[Assignment]
Look through the records that follow. Copy every line containing the word "erewrite".

[Saved entries]
(** The constructor: prepare the object and the configuration, then load. *)
Lemma init_eq self a ds w o :
  objects w !! self = Some o ->
  __init__ self a ds w =
  __load_data self false
    (mkWorld (ENTERPRISE_ATTCK_JSON w) (ENTERPRISE_GENERATED_DATA_JSON w)
             (config_after a (Configuration_attrs w))
             (<[self := set_datasets ds (set_subtechniques (arg_subtechniques a) o)]> (objects w))
             (next_oid w) (events w ++ config_events a)).
Proof.
  intros Ho. unfold __init__. unfold bind at 1. rewrite (write_self_at _ _ _ _ Ho).
  pose proof (lookup_lt_Some _ _ _ Ho) as Hlt.
  assert (forall (w1 : World) x, objects w1 = <[self := x]> (objects w) ->
            write_self self (set_datasets ds) w1
            = (inr tt, with_objects (<[self := set_datasets ds x]> (objects w)) w1)) as Hw.
  { intros w1 x E. rewrite (write_self_at _ _ w1 x).
    - by rewrite E, list_insert_insert_eq.
    - rewrite E. by apply list_lookup_insert_eq. }
  unfold config_after, config_events.
  destruct (arg_config_path a) as [p |]; simpl;
    [destruct (negb (p =? "")%string); simpl |];
    unfold bind; simpl;
    destruct (truthy_arg (arg_attck_json a) || truthy_arg (arg_dataset_json a)); simpl;
    destruct (arg_force a); simpl;
    (erewrite Hw; [| reflexivity]); simpl;
    rewrite ?app_nil_r, <- ?app_assoc; simpl; try reflexivity.
  all: f_equal; by destruct w.
Qed.

Lemma Attck_eq a ds w :
  Attck a ds w =
  match load (arg_subtechniques a) ds false (begun a ds w) with
  | (inr _, w') => (inr (length (objects w)), w')
  | (inl e, w') => (inl e, with_objects (objects w) w')
  end.
Proof.
  unfold Attck.
  rewrite (init_eq _ _ _ _ (blank ds)); [| by apply list_lookup_middle].
  simpl. rewrite insert_app_r_alt, Nat.sub_diag; [| lia]. simpl.
  erewrite load_data_eq; [| simpl; by apply list_lookup_middle].
  simpl. change (mkWorld _ _ _ _ _ _) with (begun a ds w).
  pose proof (load_objects (arg_subtechniques a) ds false (begun a ds w)) as (Hobj & _ & _).
  destruct (load _ _ _ _) as [[e | u] w']; simpl in *; [| done].
  rewrite Hobj. by rewrite take_app_length.
Qed.
(** X7. Deleting the only task of the store moves the session to the input
    view: the store is empty, the cursor is 0, the input is focused with
    the text it held, the help line is the one of the input view, and
    [Update] returns the blink command at once, without rendering the list
    again or passing the key to the viewport. *)
Theorem delete_last_task_opens_input :
  forall now id m f t,
    mode m = modeViewTasks -> cursor m = 0 -> tasks m = [t] ->
    exists m',
      Update (mkEvent (Key deleteKey) now id) m f = Some (m', Single CmdBlink, f) /\
      tasks m' = [] /\ cursor m' = 0 /\ mode m' = modeAddTask /\
      input m' = Focus (input m) /\
      helpMsg m' = generateHelp modeAddTask /\
      vp m' = vp m /\ quitting m' = quitting m.
Proof.
  intros now id m f t Hm Hc Ht.
  rewrite (Update_delete_eq now id m f Hm).
  destruct (deleteCase_total (clearErr deleteKey m) f) as (fl & Hfl & _);
    [rewrite clearErr_cursor; lia |].
  rewrite Hfl. cbn [mbind option_bind].
  apply deleteCase_shape in Hfl.
  rewrite clearErr_cursor, clearErr_tasks, Hc, Ht in Hfl. cbv zeta in Hfl. simpl in Hfl.
  destruct Hfl as [(_ & Hguard) | (_ & [(Hne & _) | (_ & ->)])].
  - exfalso. apply Hguard. unfold len. simpl. lia.
  - done.
  - eexists. split; [reflexivity |]. simpl.
    by rewrite clearErr_input, clearErr_vp, clearErr_quitting.
Qed.

(** X8. The two navigation keys in the list view, from a valid cursor:
    the up key moves the cursor to the index before it and the down key to
    the index after it, each stopping at its end of the store; neither
    changes the store, the mode or the file. *)
Theorem navigation_moves_cursor_by_one :
  forall now id m f,
    mode m = modeViewTasks -> validCursor m ->
    (exists m' cmd,
        Update (mkEvent (Key KeyUp) now id) m f = Some (m', cmd, f) /\
        cursor m' = Z.max 0 (cursor m - 1) /\
        tasks m' = tasks m /\ mode m' = modeViewTasks) /\
    (exists m' cmd,
        Update (mkEvent (Key KeyDown) now id) m f = Some (m', cmd, f) /\
        cursor m' = Z.min (cursor m + 1) (Z.max 0 (len (tasks m) - 1)) /\
        tasks m' = tasks m /\ mode m' = modeViewTasks).
Proof.
  intros now id m f Hm [H0 Hlt]. split.
  - rewrite (Update_up_eq now id m f Hm).
    destruct (upCase (clearErr KeyUp m)) as [fl |] eqn:Hfl;
      [| unfold upCase in Hfl; by repeat destruct (_ <? _)].
    cbn [mbind option_bind]. apply upCase_shape in Hfl as [v ->].
    rewrite clearErr_tasks, clearErr_cursor.
    match goal with |- context [finish ?ev ?mm ?cc] =>
      pose proof (finish_tasks ev mm cc) as Hft;
      pose proof (finish_mode ev mm cc) as Hfm;
      pose proof (finish_cursor_exact ev mm cc) as Hfc;
      destruct (finish ev mm cc) as [m' cmd] end.
    cbn [fst tasks cursor mode setCursor setViewport] in *.
    exists m', cmd. split; [done |]. rewrite Hft, Hfm, Hfc, clearErr_tasks, clearErr_mode.
    split; [| done].
    destruct (Z.ltb_spec 0 (len (tasks m))); destruct (Z.ltb_spec 0 (cursor m));
      simpl; lia.
  - rewrite (Update_down_eq now id m f Hm).
    destruct (downCase (clearErr KeyDown m)) as [fl |] eqn:Hfl;
      [| unfold downCase in Hfl; by repeat destruct (_ <? _)].
    cbn [mbind option_bind]. apply downCase_shape in Hfl as [v ->].
    rewrite clearErr_tasks, clearErr_cursor.
    match goal with |- context [finish ?ev ?mm ?cc] =>
      pose proof (finish_tasks ev mm cc) as Hft;
      pose proof (finish_mode ev mm cc) as Hfm;
      pose proof (finish_cursor_exact ev mm cc) as Hfc;
      destruct (finish ev mm cc) as [m' cmd] end.
    cbn [fst tasks cursor mode setCursor setViewport] in *.
    exists m', cmd. split; [done |]. rewrite Hft, Hfm, Hfc, clearErr_tasks, clearErr_mode.
    split; [| done].
    destruct (Z.ltb_spec 0 (len (tasks m)));
      destruct (Z.ltb_spec (cursor m) (len (tasks m) - 1)); simpl; lia.
Qed.
(** A loop whose passes are safe keeps the result. *)
Lemma loop_refines n : forall ir,
  (length ir < n)%nat -> loop_safe n ir = true ->
  Forall (fun i => insn_of i <> None) ir ->
  window_refines ir (optimize_loop ir).
Proof.
  induction n as [|n IH]; intros ir Hn Hs He; [lia|].
  cbn [loop_safe] in Hs. apply andb_prop in Hs. destruct Hs as [Hp Hl].
  rewrite optimize_loop_eq.
  destruct (_ =? 0) eqn:Hred; [apply optimize_refines; exact Hp|].
  apply Z.eqb_neq in Hred. pose proof (optimize_length ir).
  apply (refines_trans _ (optimize ir)).
  - apply optimize_encodes. exact He.
  - apply optimize_refines. exact Hp.
  - apply IH; [lia|exact Hl|apply optimize_encodes; exact He].
Qed.

(** X19. The optimisation loop keeps the result of every IR on which each
    of its steps is safe: copying, dropping a self-move, collapsing a
    push/pop pair, or collapsing a window whose in-between instructions
    neither write the popped register nor read it or the stack pointer.  If
    the IR, assembled and called with the caller's registers holding 64-bit
    words, returns a value, then what the loop stops with, when it fits the
    page, returns the same value. *)
Theorem optimisation_sound_when_safe
  (PAGESIZE : nat) (ir : list instr) (caller : X86.regfile)
  (args : list Z) (v : Z) (r' : option Z) :
  rewrites_safe ir = true ->
  words caller ->
  assembled_call PAGESIZE ir caller args = Ok (Some v) ->
  assembled_call PAGESIZE (optimize_loop ir) caller args = Ok r' ->
  r' = Some v.
Proof.
  intros Hs Hc H1 H2.
  assert (He : Forall (fun i => insn_of i <> None) ir).
  { unfold assembled_call in H1. apply bind_ok in H1.
    destruct H1 as (asm & Ha & _).
    destruct (native_call_exec _ _ _ Ha) as (xs & Hx & _).
    apply insns_of_Forall. eauto. }
  apply (rewrite_sound PAGESIZE [] ir (optimize_loop ir) [] caller args);
    cbn [app]; rewrite ?app_nil_r; try assumption.
  apply (loop_refines (S (length ir))); [lia|exact Hs|exact He].
Qed.

Lemma optimisation_sound_when_safe_witness :
  Some (-7) = Some (-7).
Proof.
  apply (optimisation_sound_when_safe 4096 foo_ir
           (fun _ => 0) [3; 4] (-7) (Some (-7))).
  - vm_compute. reflexivity.
  - intros r. split; [lia|reflexivity].
  - vm_compute. reflexivity.
  - vm_compute. reflexivity.
Defined.

Lemma built_traffic_encodes i :
  built i = true -> not_stack_traffic i = false -> insn_of i <> None.
Proof.
  destruct i as [[op a] b].
  destruct op; try discriminate 2;
    destruct a as [[]| |]; try discriminate 1;
    destruct b as [[]| |]; try discriminate 1;
    intros _ _; discriminate.
Qed.

Lemma built_encodes ir :
  Forall (fun i => built i = true) ir ->
  Forall (fun i => insn_of i <> None) (optimize_loop ir) ->
  Forall (fun i => insn_of i <> None) ir.
Proof.
  intros Hb Ho. apply Forall_forall. intros i Hi.
  rewrite Forall_forall in Hb, Ho.
  destruct (not_stack_traffic i) eqn:T.
  - apply Ho. apply (filter_In not_stack_traffic).
    rewrite optimize_loop_filter. apply filter_In. auto.
  - apply built_traffic_encodes; auto.
Qed.

(** X20. [compile_native] is right on every routine on which the steps of
    its optimisation loop are all safe.  For wordcode (CPython 3.6 and
    later) whose integer constants lie between 0 and 1023, and a call
    whose last argument is a C [int] (from -2^31 to 2^31 - 1; the other
    arguments are any integers): if [compile_native] succeeds, every step
    of the loop on the IR of the routine is safe, and the interpreter
    returns [v] with nothing else left on its value stack, then the foreign
    function [compile_native] returns, called with the caller's registers
    holding 64-bit words, returns [v] read as a signed 64-bit number. *)
Theorem compile_native_agrees_when_safe
  (PAGESIZE : nat) (code : CPython.codeobj) (ir : list instr)
  (assembler : Assembler.t) (caller : X86.regfile)
  (front : list Z) (last v : Z) :
  Compiler.compile false CPython.opname
    (Compiler.mk (CPython.co_code code) (CPython.co_consts code) 0) = Ok ir ->
  rewrites_safe ir = true ->
  small_constants (CPython.co_consts code) ->
  compile_native false CPython.opname PAGESIZE code = Ok assembler ->
  words caller ->
  - 2 ^ 31 <= last < 2 ^ 31 ->
  call_balanced code (front ++ [last]) = Some v ->
  CPython.call code (front ++ [last]) = Some v /\
  entry_call (CPython.co_argcount code) assembler caller (front ++ [last])
    = Returned (X86.signed64 v).
Proof.
  intros Hc Hsafe Hsmall Hn Hw Hl Hv.
  unfold call_balanced in Hv. unfold CPython.call.
  destruct (Nat.eqb _ _) eqn:En; [|discriminate]. split.
  { apply eval_balanced_eval. exact Hv. }
  apply Nat.eqb_eq in En. rewrite length_app, Nat.add_comm in En.
  cbn [length Nat.add] in En. rewrite <- En.
  destruct (marshal_last_small front last Hl) as (ws & Hm & Hws).
  unfold entry_call. rewrite Hm.
  unfold compile_native in Hn. rewrite Hc in Hn. cbn [bind] in Hn.
  destruct (native_call_exec PAGESIZE _ assembler Hn) as (xs' & Hx' & ->).
  assert (Hb : Forall (fun i => built i = true) ir).
  { apply (compile_forall false CPython.opname _ template_built
             (length (rest_of (Compiler.mk (CPython.co_code code)
                                           (CPython.co_consts code) 0)))
             _ ir (le_n _) Hc). }
  assert (He : Forall (fun i => insn_of i <> None) ir).
  { apply built_encodes; [exact Hb|]. apply insns_of_Forall. eauto. }
  pose proof He as He'. apply insns_of_Forall in He'.
  destruct He' as [xs Hx].
  pose proof (compile_simulation _ Hsmall _ _ _ _ _ _ Hc Hx
                (represents_entry caller ws _ Hws) Hv) as Hrun.
  pose proof (loop_refines (S (length ir)) ir ltac:(lia) Hsafe He) as Hr.
  specialize (Hr xs xs' Hx Hx'
                (X86.mk (X86.load_args [rdi; rsi; rdx; rcx] ws caller) [])
                [] (X86.signed64 v)).
  rewrite !app_nil_r in Hr. rewrite Hr; [reflexivity| |exact Hrun].
  apply load_args_words. exact Hw.
Qed.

[Response]
    (erewrite Hw; [| reflexivity]); simpl;
  erewrite load_data_eq; [| simpl; by apply list_lookup_middle].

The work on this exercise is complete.